Did You Know This About Chickens?

We're all aware about how chickens are raised for mass consumption but there were a couple item's in this piece I don't remember being framed as such. Pretty amazing and I assume this to be valid more so than not.

To understand how much chickens have changed, it is instructive to look back at the early 1900s. In 1925, it took 16 weeks to raise a chicken to 2.5 pounds. Today, chickens weigh double that after just six weeks.
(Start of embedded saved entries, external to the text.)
(* ===== verification/_CoqProject ===== *)
-Q . S2P
Prelude.v
JsString.v
View.v
JsAsync.v
Numbers.v
Timers.v
Poll.v
Http.v
Api.v
Busy.v
Joined.v
PolicyModel.v
DeviceNames.v
Credentials.v
Uri.v
Navigation.v
Notifications.v
Layout.v
PlainPages.v
Certificates.v
Clipboard.v
CheckScript.v
DomainList.v
GroupForm.v
GroupFormView.v
PolicyGroups.v
PolicyGroupsView.v
Stats.v
StatsView.v
Logs.v
LogsView.v
DeviceActivity.v
DeviceDetail.v
App.v
AppView.v
SessionSpec.v
Setup.v
SetupView.v
DeviceList.v
DeviceListView.v
DeviceDetailView.v
Home.v
HomeView.v
FilterEditor.v
FilterEditorView.v
DnsRecords.v
DnsRecordsView.v
Users.v
UsersView.v
SettingInput.v
SettingInputView.v
Json.v
GeneralSettings.v
GeneralView.v
DnsLists.v
DnsListsView.v
DnsStatus.v
DnsView.v
Settings.v
SettingsView.v
Ai.v
AiView.v
Toggle.v
ToggleView.v
FilterPage.v
FilterPageView.v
According to a study from the University of Arkansas, if humans grew at a similar rate, after just two months, a 6.6-pound newborn baby would weigh 660 pounds.

That's crazy shit but what's even worse is this -

“They are sent to slaughter when they are about six weeks old, chirping like babies. They have massive upper bodies, and are being genetically bred to grow six times faster.”

The chirping thing is a new one to me and brings to light truly how disgusting what we eat has become. I actually cooked some just the other day and there's a post coming on that.

22 comments:

  1. I think I ate my last chicken the other day. It was the second time it tasted like ... nothing ... and the texture was disgusting ... chicken shouldn't turn to sawdust in your mouth. The way they are raised tells me the chickens are better beings than those raising them ... how we treat other species in this world disgusts me. My word verification contains the word "deranging."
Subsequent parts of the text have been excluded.